We tested the generality of relationships between toxin abundance and evolution by combining results from the present study with those of three recent investigations that reported relative toxin abundances [42, 129, 130]. For each protein class, sequences greater than 150 base pairs were codon-aligned using Geneious (v. 8.0.5), with each alignment inspected manually for quality. Signal peptides were detected by comparison with published and annotated homologs and were removed. A tree for each protein alignment was then computed using RAXML with the GTRCAT model [131]. The free-ratio model implemented in codeml was then used to estimate evolutionary rates along all branches of each tree. As we were interested in only the most recent evolutionary events, for each protein we considered only the branch leading up to each leaf in the tree. We then removed any extreme values from the data set (dN/dS > 3), which typically resulted from a near total lack of synonymous substitutions occurring along some branches, and averaged both the evolutionary rates and expression levels in each class. We also computed a correlation between relative transcript abundance within a toxin class and its evolutionary rate using values previously reported for the king cobra genome project [43].

Detecting positive selection in Protobothrops

In order to determine whether the increased evolutionary rates were due to relaxed or to positive selection, we added publicly available Protobothrops sequences for genes showing evidence of accelerated evolution (dn/ds = 1). We found additional data for C-type lectins, PLA2s, metalloproteases, and serine proteases. Sequence alignments were tested for the presence of recombination breakpoints and partitioned using SBP, and then tested for positive or diversifying selection using PARRIS and MEME algorithms implemented on the DataMonkey server [132136].

Protein identification

Acquisition of mass spectrometric data employed a Waters MassLynx v4.0. Chromatographic data was processed using Waters Progenesis QI for Proteomics for mass correction (using acquired lock mass data), alignment, normalization, isotope grouping, peak picking, and ion drift separation, using default values. For peptide identification, files of fragmentation spectra (~330,000 spectra), generated only from monoisotopic precursors, were exported in mgf format for analysis using Mascot (version 2.4), and Proteome Discoverer (version 1.2, using Sequest). Search parameters for both algorithms were: a maximum of two missed cleavages, with precursor and fragment mass tolerance set to 20 ppm and 0.3 Da, respectively. Carboxyamidomethylation of cysteine was set as a fixed modification, while methionine oxidation, asparagine and glutamine deamidation, and N-terminal acetylation were set as variable modifications for tryptic and chymotryptic digests. Asparagine and glutamine deamidation and formylation of peptide N-termini were set as variable modifications for formic acid digests. Reagents used for sequencing (trypsin, R and K; chymotrypsin, F, L, W, and Y; formic acid, D and M) were specified in each case.

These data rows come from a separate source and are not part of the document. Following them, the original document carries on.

(* ===== verification/PyRegex.v ===== *)
(** * Regular expressions

    The fragment of Python's [re] the modelled code uses with [fullmatch]:
    characters, classes, concatenation, alternation and repetition.  Matching
    is by Brzozowski derivatives, so a pattern runs on a concrete string;
    [fullmatch_iff] relates the matcher to the language of the pattern. *)

From S2P Require Import Prelude PyStr.

Inductive regex : Type :=
  | Empty
  | Eps
  | Char (f : N → bool)
  | Seq (r1 r2 : regex)
  | Alt (r1 r2 : regex)
  | Star (r : regex).

(** [r{n}], [r{m,n}], [r?], [r+] and a literal string. *)
Fixpoint rep (n : nat) (r : regex) : regex :=
  match n with O => Eps | S n' => Seq r (rep n' r) end.
Definition opt (r : regex) : regex := Alt Eps r.
Fixpoint rep_upto (n : nat) (r : regex) : regex :=
  match n with O => Eps | S n' => opt (Seq r (rep_upto n' r)) end.
Definition plus (r : regex) : regex := Seq r (Star r).
Definition chars (s : pystr) : regex := foldr (λ c r, Seq (Char (N.eqb c)) r) Eps s.

Declare Scope regex_scope.
Delimit Scope regex_scope with re.
Infix "⋅" := Seq (at level 38, right associativity) : regex_scope.
Infix "⊹" := Alt (at level 39, right associativity) : regex_scope.

(** Character classes. *)
Definition in_range (a b : N) (c : N) : bool := ((a <=? c) && (c <=? b))%N.
Definition one_of (s : string) (c : N) : bool := bool_decide (c ∈ lit s).
Definition lower_hex (c : N) : bool := is_digit c || in_range 97 102 c.
Definition one_to_nine (c : N) : bool := in_range 49 57 c.
Definition ascii_alnum (c : N) : bool := is_digit c || in_range 65 90 c || in_range 97 122 c.

(** ** Matching *)

Fixpoint nullable (r : regex) : bool :=
  match r with
  | Empty | Char _ => false
  | Eps | Star _ => true
  | Seq r1 r2 => nullable r1 && nullable r2
  | Alt r1 r2 => nullable r1 || nullable r2
  end.

(** Simplifying constructors keep the derivatives small. *)
Definition mk_seq (r1 r2 : regex) : regex :=
  match r1 with Empty => Empty | Eps => r2 | _ => Seq r1 r2 end.
Definition mk_alt (r1 r2 : regex) : regex :=
  match r1, r2 with Empty, _ => r2 | _, Empty => r1 | _, _ => Alt r1 r2 end.

Fixpoint deriv (c : N) (r : regex) : regex :=
  match r with
  | Empty | Eps => Empty
  | Char f => if f c then Eps else Empty
  | Seq r1 r2 =>
    if nullable r1 then mk_alt (mk_seq (deriv c r1) r2) (deriv c r2)
    else mk_seq (deriv c r1) r2
  | Alt r1 r2 => mk_alt (deriv c r1) (deriv c r2)
  | Star r1 => mk_seq (deriv c r1) (Star r1)
  end.

(** [re.fullmatch(r, s) is not None] *)
Definition fullmatch (r : regex) (s : pystr) : bool := nullable (fold_left (λ r c, deriv c r) s r).

(** ** The language of a pattern *)

Inductive matches : regex → pystr → Prop :=
  | matches_eps : matches Eps []
  | matches_char f c : f c = true → matches (Char f) [c]
  | matches_seq r1 r2 s1 s2 : matches r1 s1 → matches r2 s2 → matches (Seq r1 r2) (s1 ++ s2)
  | matches_alt_l r1 r2 s : matches r1 s → matches (Alt r1 r2) s
  | matches_alt_r r1 r2 s : matches r2 s → matches (Alt r1 r2) s
  | matches_star_nil r : matches (Star r) []
  | matches_star_cons r s1 s2 : matches r s1 → matches (Star r) s2 → matches (Star r) (s1 ++ s2).

Lemma matches_empty s : matches Empty s ↔ False.
Proof. split; [|done]. inversion 1. Qed.

Lemma matches_eps_iff s : matches Eps s ↔ s = [].
Proof. split; [by inversion 1 | intros ->; constructor]. Qed.

Lemma matches_char_iff f s : matches (Char f) s ↔ ∃ c, s = [c] ∧ f c = true.
Proof. split; [inversion 1; eauto | intros (c & -> & Hc); by constructor]. Qed.

Lemma matches_seq_iff r1 r2 s :
  matches (Seq r1 r2) s ↔ ∃ s1 s2, s = s1 ++ s2 ∧ matches r1 s1 ∧ matches r2 s2.
Proof. split; [inversion 1; eauto 10 | intros (s1 & s2 & -> & ? & ?); by constructor]. Qed.

Lemma matches_alt_iff r1 r2 s : matches (Alt r1 r2) s ↔ matches r1 s ∨ matches r2 s.
Proof. split; [inversion 1; eauto | intros []; eauto using matches]. Qed.

#[export] Hint Rewrite matches_empty matches_eps_iff matches_char_iff matches_seq_iff
  matches_alt_iff : gateway.

Lemma nullable_iff r : nullable r = true ↔ matches r [].
Proof.
  induction r as [| |f|r1 IH1 r2 IH2|r1 IH1 r2 IH2|r IH]; simpl.
  - by rewrite matches_empty.
  - by rewrite matches_eps_iff.
  - rewrite matches_char_iff. split; [done|]. by intros (c & ? & ?).
  - rewrite andb_true_iff, IH1, IH2, matches_seq_iff. split.
    + intros []. by exists [], [].
    + intros (s1 & s2 & [-> ->]%eq_sym%app_eq_nil & ? & ?). done.
  - by rewrite orb_true_iff, IH1, IH2, matches_alt_iff.
  - split; [intros _; constructor | done].
Qed.

Lemma mk_seq_matches r1 r2 s : matches (mk_seq r1 r2) s ↔ matches (Seq r1 r2) s.
Proof.
  destruct r1; simpl; try done; rewrite matches_seq_iff.
  - rewrite matches_empty. split; [done|]. by intros (? & ? & _ & ?%matches_empty & _).
  - split; [intros; by exists [], s; rewrite matches_eps_iff|].
    by intros (? & ? & -> & ->%matches_eps_iff & ?).
Qed.

Lemma mk_alt_matches r1 r2 s : matches (mk_alt r1 r2) s ↔ matches (Alt r1 r2) s.
Proof.
  rewrite matches_alt_iff.
  destruct r1, r2; simpl; rewrite ?matches_alt_iff, ?matches_empty; naive_solver.
Qed.

(** A non-empty match of [r*] starts with a non-empty match of [r]. *)
Lemma matches_star_split r c s :
  matches (Star r) (c :: s) →
  ∃ s1 s2, s = s1 ++ s2 ∧ matches r (c :: s1) ∧ matches (Star r) s2.
Proof.
  intros H. remember (Star r) as r' eqn:Hr. remember (c :: s) as t eqn:Ht.
  revert c s Ht. induction H as [| | | | | |r1 s1 s2 H1 _ H2 IH2]; intros x t0 Ht; simplify_eq.
  destruct s1 as [|x1 s1]; simplify_eq/=.
  - by apply IH2.
  - eauto.
Qed.

Lemma deriv_matches c r s : matches (deriv c r) s ↔ matches r (c :: s).
Proof.
  revert s. induction r as [| |f|r1 IH1 r2 IH2|r1 IH1 r2 IH2|r IH]; intros s; simpl.
  - by rewrite !matches_empty.
  - rewrite matches_empty, matches_eps_iff. done.
  - rewrite matches_char_iff. destruct (f c) eqn:Hf.
    + rewrite matches_eps_iff. split; [intros ->; eauto|]. by intros (? & [= -> ->] & _).
    + rewrite matches_empty. split; [done|]. intros (? & [= -> ->] & ?). congruence.
  - assert (matches (mk_seq (deriv c r1) r2) s ↔
            ∃ s1 s2, s = s1 ++ s2 ∧ matches r1 (c :: s1) ∧ matches r2 s2) as Hs.
    { rewrite mk_seq_matches, matches_seq_iff. by setoid_rewrite IH1. }
    assert (matches (Seq r1 r2) (c :: s) ↔
            (∃ s1 s2, s = s1 ++ s2 ∧ matches r1 (c :: s1) ∧ matches r2 s2)
            ∨ matches r1 [] ∧ matches r2 (c :: s)) as Hc.
    { rewrite matches_seq_iff. split.
      - intros ([|c' s1] & s2 & Heq & H1 & H2); simplify_eq/=; naive_solver.
      - intros [(s1 & s2 & -> & H1 & H2)|[H1 H2]].
        + by exists (c :: s1), s2.
        + by exists [], (c :: s). }
    destruct (nullable r1) eqn:Hn.
    + rewrite mk_alt_matches, matches_alt_iff, Hs, IH2, Hc. apply nullable_iff in Hn. naive_solver.
    + rewrite Hs, Hc. split; [by left|]. intros [|[Hm _]]; [done|].
      apply nullable_iff in Hm. congruence.
  - by rewrite mk_alt_matches, !matches_alt_iff, IH1, IH2.
  - rewrite mk_seq_matches, matches_seq_iff. setoid_rewrite IH. split.
    + intros (s1 & s2 & -> & H1 & H2). by apply (matches_star_cons r (c :: s1)).
    + apply matches_star_split.
Qed.

Theorem fullmatch_iff r s : fullmatch r s = true ↔ matches r s.
Proof.
  unfold fullmatch. revert r. induction s as [|c s IH]; intros r; simpl.
  - apply nullable_iff.
  - by rewrite IH, deriv_matches.
Qed.

(** ** Derived forms *)

Lemma matches_rep_char f n s :
  matches (rep n (Char f)) s ↔ length s = n ∧ forallb f s = true.
Proof.
  revert s. induction n as [|n IH]; intros s; simpl.
  - rewrite matches_eps_iff. destruct s; simpl; naive_solver.
  - rewrite matches_seq_iff. split.
    + intros (s1 & s2 & -> & (c & -> & Hc)%matches_char_iff & [Hl Hf]%IH).
      simpl. rewrite Hc, Hl. done.
    + destruct s as [|c s]; simpl; [by intros [??]|]. rewrite andb_true_iff. intros [[= Hl] [Hc Hf]].
      exists [c], s. rewrite matches_char_iff, IH. split_and!; eauto.
Qed.

Lemma matches_star_char f s : matches (Star (Char f)) s ↔ forallb f s = true.
Proof.
  induction s as [|c s IH]; simpl; [split; [done|constructor]|]. rewrite andb_true_iff, <-IH. split.
  - intros (s1 & s2 & -> & (? & [= <- ->] & ?)%matches_char_iff & ?)%matches_star_split. done.
  - intros [Hc Hs]. apply (matches_star_cons _ [c]); [by constructor | done].
Qed.

Lemma matches_plus_char f s : matches (plus (Char f)) s ↔ s ≠ [] ∧ forallb f s = true.
Proof.
  unfold plus. rewrite matches_seq_iff. split.
  - intros (s1 & s2 & -> & (c & -> & Hc)%matches_char_iff & Hs%matches_star_char). simpl. by rewrite Hc.
  - destruct s as [|c s]; [by intros []|]. simpl. rewrite andb_true_iff. intros [_ [Hc Hs]].
    exists [c], s. rewrite matches_char_iff, matches_star_char. eauto.
Qed.

Lemma matches_chars p s : matches (chars p) s ↔ s = p.
Proof.
  revert s. induction p as [|c p IH]; intros s; simpl; [apply matches_eps_iff|].
  rewrite matches_seq_iff. setoid_rewrite matches_char_iff. setoid_rewrite IH. split.
  - intros (s1 & s2 & -> & (c' & -> & Hc%N.eqb_eq) & ->). by subst.
  - intros ->. exists [c], p. split_and!; [done| |done]. exists c. by rewrite N.eqb_refl.
Qed.

Lemma fullmatch_rep_char f n s :
  fullmatch (rep n (Char f)) s = true ↔ length s = n ∧ forallb f s = true.
Proof. rewrite fullmatch_iff. apply matches_rep_char. Qed.

(** Every character of a match belongs to a class that contains the classes of
    the pattern. *)
Fixpoint alphabet (f : N → bool) (r : regex) : Prop :=
  match r with
  | Empty | Eps => True
  | Char g => ∀ c, g c = true → f c = true
  | Seq r1 r2 | Alt r1 r2 => alphabet f r1 ∧ alphabet f r2
  | Star r => alphabet f r
  end.

Lemma alphabet_rep f n r : alphabet f r → alphabet f (rep n r).
Proof. intros Hr. induction n; cbn; auto. Qed.

Lemma alphabet_chars f p : forallb f p = true → alphabet f (chars p).
Proof.
  induction p as [|c p IH]; cbn; [done|]. rewrite andb_true_iff. intros [Hc Hp].
  split; [by intros d ->%N.eqb_eq|]. apply IH, Hp.
Qed.

Lemma matches_alphabet f r s : matches r s → alphabet f r → forallb f s = true.
Proof.
  induction 1; cbn; intros Ha; rewrite ?forallb_app, ?andb_true_iff; naive_solver.
Qed.

Lemma fullmatch_alphabet f r s : alphabet f r → fullmatch r s = true → forallb f s = true.
Proof. intros Ha Hm. apply fullmatch_iff in Hm. by eapply matches_alphabet. Qed.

A database from our transcript data was constructed using TransDecoder [137], http://transdecoder.github.io, version r20131110), using a minimum length open reading frame of 5 amino acids or more than 10 nucleotides, as parameters. These relaxed settings were chosen to avoid the loss of small natural peptides present in the venoms. The common Repository of Adventitious Proteins – cRAP (http://www.thegpm.org/crap/) was merged with this constructed database for searching (Protobothrops elegans plus cRAP = 116,501 entries; Protobothrops flavoviridis plus cRAP = 430,984 entries; Protobothrops hybrids plus cRAP = 237,041). Protein and peptide identifications from Mascot and Sequest were combined, setting the false discovery rate to 0.1 % at the peptide level. Proteins with one hit were manually verified in all replicates (chromatographic peak), filtering out those that did not appear in at least 80 % of the runs.

Availability of supporting data

The R script containing the evolutionary rate analysis and an SQL database with the raw data used in the bioinformatic analysis, which contains raw mass spectrometry data, transcript counts, and other types of data, can be found on DataDryad: doi:10.5061/dryad.3948r The combination of the R script and database is sufficient to reproduce the entire analysis, starting after PAML computations.